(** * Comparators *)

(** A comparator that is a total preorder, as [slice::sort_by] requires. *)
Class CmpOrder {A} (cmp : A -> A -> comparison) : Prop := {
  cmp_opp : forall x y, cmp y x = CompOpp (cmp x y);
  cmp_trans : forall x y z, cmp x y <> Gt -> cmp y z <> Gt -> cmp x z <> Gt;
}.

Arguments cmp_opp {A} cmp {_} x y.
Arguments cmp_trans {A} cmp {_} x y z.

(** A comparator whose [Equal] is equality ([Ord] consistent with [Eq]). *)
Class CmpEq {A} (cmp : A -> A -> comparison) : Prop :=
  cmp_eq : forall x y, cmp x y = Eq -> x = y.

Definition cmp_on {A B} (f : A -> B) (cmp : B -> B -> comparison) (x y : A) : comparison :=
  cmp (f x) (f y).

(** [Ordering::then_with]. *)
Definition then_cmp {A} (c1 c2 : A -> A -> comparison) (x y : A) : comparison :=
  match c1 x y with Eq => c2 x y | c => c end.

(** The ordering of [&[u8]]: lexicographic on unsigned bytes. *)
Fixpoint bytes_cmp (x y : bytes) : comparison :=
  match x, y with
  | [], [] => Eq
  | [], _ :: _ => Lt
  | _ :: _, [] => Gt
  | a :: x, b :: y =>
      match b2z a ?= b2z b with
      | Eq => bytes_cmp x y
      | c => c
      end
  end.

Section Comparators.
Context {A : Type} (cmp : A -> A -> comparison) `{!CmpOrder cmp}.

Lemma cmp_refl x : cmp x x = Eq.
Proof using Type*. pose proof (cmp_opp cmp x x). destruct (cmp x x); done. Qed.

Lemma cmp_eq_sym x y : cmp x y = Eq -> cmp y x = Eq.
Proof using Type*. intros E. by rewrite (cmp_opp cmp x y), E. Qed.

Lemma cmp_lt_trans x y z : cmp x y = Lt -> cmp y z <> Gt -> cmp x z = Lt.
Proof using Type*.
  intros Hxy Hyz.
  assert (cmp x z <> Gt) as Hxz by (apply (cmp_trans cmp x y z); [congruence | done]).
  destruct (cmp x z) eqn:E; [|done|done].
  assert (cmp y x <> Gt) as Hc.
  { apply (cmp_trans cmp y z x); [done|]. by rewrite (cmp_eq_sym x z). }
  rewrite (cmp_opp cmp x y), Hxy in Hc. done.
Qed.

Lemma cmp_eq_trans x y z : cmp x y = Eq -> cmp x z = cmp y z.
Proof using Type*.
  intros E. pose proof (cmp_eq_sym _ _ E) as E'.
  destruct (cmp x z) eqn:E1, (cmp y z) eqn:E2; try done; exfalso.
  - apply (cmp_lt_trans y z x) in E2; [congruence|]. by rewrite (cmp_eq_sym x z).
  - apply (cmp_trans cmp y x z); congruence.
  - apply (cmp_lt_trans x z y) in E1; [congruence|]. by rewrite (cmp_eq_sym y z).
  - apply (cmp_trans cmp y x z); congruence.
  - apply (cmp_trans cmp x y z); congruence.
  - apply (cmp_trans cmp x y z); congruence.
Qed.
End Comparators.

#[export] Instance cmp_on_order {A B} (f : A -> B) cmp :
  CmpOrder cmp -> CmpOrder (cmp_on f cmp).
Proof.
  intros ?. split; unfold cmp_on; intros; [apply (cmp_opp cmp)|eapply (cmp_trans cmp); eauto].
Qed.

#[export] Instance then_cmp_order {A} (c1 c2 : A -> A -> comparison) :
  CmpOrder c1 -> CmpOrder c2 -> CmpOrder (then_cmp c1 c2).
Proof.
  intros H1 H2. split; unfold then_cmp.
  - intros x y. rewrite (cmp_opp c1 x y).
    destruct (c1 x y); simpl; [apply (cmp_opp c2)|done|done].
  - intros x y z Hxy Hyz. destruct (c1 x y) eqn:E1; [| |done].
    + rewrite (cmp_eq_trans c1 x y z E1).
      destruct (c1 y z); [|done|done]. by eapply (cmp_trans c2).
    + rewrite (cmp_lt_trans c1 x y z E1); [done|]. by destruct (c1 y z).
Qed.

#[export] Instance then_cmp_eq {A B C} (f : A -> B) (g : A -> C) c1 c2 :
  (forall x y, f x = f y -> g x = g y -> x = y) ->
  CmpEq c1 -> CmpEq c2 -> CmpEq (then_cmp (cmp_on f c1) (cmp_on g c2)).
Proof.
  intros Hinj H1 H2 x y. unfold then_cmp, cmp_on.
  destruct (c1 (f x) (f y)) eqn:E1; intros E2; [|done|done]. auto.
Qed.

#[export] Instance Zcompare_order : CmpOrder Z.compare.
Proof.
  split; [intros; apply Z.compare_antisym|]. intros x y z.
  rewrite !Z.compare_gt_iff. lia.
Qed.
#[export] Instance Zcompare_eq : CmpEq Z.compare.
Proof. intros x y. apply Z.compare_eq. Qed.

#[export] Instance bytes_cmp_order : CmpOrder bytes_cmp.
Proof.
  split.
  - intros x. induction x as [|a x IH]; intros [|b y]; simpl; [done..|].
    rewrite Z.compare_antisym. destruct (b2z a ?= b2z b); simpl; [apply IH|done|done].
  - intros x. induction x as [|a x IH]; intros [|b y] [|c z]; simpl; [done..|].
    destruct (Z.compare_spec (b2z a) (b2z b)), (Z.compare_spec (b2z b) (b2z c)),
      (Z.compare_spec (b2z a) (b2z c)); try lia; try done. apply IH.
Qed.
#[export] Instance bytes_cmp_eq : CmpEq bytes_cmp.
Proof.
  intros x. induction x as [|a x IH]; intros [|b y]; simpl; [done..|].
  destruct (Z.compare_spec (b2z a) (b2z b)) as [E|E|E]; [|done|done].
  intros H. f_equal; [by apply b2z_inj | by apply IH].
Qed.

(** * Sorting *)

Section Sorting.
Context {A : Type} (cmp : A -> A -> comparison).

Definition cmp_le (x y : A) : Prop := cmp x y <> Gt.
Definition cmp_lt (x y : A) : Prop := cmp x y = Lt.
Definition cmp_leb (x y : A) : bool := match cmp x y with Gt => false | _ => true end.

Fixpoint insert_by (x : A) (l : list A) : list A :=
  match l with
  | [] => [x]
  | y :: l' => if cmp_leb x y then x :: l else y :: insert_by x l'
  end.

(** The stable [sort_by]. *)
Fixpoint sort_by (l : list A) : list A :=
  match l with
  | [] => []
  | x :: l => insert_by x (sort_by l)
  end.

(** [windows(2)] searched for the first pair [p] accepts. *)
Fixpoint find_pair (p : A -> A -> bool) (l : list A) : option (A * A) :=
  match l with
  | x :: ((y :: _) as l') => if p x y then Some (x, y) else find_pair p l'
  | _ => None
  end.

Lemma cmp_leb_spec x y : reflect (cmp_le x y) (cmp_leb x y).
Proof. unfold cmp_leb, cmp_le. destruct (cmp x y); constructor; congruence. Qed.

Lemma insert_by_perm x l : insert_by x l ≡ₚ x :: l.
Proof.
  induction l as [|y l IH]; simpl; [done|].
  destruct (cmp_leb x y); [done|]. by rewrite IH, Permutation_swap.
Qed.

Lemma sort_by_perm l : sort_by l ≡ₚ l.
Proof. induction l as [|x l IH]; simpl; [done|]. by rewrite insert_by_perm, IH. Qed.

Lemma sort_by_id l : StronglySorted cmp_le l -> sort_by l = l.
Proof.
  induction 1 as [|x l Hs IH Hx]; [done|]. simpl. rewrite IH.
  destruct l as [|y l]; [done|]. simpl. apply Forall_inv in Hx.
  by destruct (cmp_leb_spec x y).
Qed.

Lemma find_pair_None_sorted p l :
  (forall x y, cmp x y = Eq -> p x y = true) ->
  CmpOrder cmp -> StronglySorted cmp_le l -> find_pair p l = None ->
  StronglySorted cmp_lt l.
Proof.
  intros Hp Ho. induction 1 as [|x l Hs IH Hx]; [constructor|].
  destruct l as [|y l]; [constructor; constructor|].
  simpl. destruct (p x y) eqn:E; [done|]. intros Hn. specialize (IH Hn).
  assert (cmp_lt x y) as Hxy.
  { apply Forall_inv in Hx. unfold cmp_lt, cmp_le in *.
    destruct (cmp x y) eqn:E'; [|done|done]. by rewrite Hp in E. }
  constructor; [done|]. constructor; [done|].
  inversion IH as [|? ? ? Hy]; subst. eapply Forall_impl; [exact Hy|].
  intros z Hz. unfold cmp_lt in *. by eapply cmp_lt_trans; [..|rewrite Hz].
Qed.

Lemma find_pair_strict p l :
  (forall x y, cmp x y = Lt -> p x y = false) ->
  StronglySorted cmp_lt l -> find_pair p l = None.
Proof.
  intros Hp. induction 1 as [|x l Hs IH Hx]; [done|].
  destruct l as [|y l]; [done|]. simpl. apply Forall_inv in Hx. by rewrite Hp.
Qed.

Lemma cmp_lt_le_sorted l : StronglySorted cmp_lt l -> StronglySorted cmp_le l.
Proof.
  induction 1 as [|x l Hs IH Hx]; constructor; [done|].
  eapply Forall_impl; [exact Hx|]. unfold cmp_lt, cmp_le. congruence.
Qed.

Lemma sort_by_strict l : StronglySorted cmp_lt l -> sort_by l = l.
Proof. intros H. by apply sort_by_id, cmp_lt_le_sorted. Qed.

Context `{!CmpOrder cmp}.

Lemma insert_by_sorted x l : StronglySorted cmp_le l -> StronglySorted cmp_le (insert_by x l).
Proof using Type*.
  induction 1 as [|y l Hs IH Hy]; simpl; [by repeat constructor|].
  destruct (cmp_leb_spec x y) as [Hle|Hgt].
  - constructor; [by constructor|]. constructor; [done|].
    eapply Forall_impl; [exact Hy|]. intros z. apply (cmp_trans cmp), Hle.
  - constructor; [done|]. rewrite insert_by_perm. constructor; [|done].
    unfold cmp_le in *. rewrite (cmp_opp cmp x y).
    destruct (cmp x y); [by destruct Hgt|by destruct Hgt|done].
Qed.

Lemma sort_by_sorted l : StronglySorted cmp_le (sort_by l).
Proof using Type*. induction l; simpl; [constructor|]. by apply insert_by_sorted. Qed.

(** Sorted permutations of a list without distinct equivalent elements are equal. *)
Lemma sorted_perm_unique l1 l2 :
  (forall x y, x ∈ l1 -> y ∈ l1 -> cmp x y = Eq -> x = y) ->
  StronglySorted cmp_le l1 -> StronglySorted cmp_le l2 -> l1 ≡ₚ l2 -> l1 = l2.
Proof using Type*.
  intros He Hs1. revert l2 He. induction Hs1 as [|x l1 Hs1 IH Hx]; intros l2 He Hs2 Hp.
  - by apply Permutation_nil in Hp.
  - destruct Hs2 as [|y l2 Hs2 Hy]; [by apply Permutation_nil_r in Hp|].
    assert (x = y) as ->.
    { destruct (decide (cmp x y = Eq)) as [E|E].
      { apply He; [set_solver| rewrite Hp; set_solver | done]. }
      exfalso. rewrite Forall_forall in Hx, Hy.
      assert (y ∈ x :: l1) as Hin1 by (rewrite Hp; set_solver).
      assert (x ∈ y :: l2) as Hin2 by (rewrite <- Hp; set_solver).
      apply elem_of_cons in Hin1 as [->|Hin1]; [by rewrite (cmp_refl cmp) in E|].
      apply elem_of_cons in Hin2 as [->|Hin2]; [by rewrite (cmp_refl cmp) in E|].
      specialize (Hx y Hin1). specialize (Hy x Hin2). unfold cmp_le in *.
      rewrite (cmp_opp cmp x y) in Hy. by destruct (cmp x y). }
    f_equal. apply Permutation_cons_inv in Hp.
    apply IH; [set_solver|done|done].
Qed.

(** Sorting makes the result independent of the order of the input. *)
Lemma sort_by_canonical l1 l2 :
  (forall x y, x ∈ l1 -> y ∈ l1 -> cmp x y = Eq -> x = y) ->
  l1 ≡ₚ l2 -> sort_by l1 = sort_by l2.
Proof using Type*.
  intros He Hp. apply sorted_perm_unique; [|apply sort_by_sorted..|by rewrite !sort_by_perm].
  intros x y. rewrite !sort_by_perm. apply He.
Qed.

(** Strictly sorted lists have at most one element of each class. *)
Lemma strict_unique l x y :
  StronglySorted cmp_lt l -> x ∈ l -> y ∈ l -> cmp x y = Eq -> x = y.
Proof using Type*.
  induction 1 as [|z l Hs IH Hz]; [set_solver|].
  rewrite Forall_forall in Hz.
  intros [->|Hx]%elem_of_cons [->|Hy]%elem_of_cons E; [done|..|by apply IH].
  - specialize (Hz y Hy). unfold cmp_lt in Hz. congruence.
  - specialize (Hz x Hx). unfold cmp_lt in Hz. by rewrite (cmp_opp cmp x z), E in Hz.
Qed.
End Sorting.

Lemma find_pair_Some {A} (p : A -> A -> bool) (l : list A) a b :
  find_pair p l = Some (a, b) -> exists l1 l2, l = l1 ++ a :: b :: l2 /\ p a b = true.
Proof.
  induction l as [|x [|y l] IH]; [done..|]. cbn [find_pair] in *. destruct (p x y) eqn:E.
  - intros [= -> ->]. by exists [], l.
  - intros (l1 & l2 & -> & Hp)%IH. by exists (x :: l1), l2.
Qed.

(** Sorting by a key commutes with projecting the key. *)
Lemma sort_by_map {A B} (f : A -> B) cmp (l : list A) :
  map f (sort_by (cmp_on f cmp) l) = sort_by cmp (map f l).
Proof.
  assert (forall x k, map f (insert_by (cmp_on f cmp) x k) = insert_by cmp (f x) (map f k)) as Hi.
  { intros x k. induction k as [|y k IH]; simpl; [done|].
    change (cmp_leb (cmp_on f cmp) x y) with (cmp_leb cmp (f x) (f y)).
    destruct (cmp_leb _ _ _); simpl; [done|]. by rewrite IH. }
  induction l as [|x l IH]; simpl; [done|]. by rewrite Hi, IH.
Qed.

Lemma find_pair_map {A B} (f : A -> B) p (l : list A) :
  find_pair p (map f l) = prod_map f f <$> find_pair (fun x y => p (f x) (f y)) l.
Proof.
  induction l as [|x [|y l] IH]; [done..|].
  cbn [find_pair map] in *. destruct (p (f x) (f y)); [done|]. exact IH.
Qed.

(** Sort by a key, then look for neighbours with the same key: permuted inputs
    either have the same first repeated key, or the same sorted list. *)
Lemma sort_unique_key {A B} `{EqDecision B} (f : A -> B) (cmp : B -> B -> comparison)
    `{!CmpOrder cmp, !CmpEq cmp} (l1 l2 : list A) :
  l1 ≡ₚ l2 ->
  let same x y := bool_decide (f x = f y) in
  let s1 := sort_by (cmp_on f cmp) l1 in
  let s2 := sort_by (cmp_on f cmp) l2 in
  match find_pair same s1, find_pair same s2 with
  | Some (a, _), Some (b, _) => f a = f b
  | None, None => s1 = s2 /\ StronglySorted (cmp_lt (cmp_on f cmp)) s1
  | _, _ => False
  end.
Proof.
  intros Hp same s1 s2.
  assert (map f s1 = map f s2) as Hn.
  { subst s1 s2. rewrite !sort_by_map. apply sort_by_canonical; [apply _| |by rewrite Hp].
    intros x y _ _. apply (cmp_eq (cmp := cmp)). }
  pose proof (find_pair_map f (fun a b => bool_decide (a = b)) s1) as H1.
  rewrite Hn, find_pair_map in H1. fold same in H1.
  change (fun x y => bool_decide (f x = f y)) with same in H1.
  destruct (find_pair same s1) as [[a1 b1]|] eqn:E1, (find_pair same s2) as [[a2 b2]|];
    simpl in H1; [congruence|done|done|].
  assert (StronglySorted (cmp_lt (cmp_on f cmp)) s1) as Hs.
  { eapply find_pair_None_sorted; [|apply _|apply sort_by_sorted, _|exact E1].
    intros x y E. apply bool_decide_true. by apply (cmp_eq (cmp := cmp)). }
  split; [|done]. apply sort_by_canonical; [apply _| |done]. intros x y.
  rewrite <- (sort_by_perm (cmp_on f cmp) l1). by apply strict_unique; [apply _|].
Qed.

====================

[WORK TO BE COMPLETED]
Print exactly the lines above from the one with "Lemma find_pair_None_sorted p" to the one with "Lemma find_pair_strict p", including both.

[OUTPUT FOR THIS EXERCISE]
Lemma find_pair_None_sorted p l :
  (forall x y, cmp x y = Eq -> p x y = true) ->
  CmpOrder cmp -> StronglySorted cmp_le l -> find_pair p l = None ->
  StronglySorted cmp_lt l.
Proof.
  intros Hp Ho. induction 1 as [|x l Hs IH Hx]; [constructor|].
  destruct l as [|y l]; [constructor; constructor|].
  simpl. destruct (p x y) eqn:E; [done|]. intros Hn. specialize (IH Hn).
  assert (cmp_lt x y) as Hxy.
  { apply Forall_inv in Hx. unfold cmp_lt, cmp_le in *.
    destruct (cmp x y) eqn:E'; [|done|done]. by rewrite Hp in E. }
  constructor; [done|]. constructor; [done|].
  inversion IH as [|? ? ? Hy]; subst. eapply Forall_impl; [exact Hy|].
  intros z Hz. unfold cmp_lt in *. by eapply cmp_lt_trans; [..|rewrite Hz].
Qed.

Lemma find_pair_strict p l :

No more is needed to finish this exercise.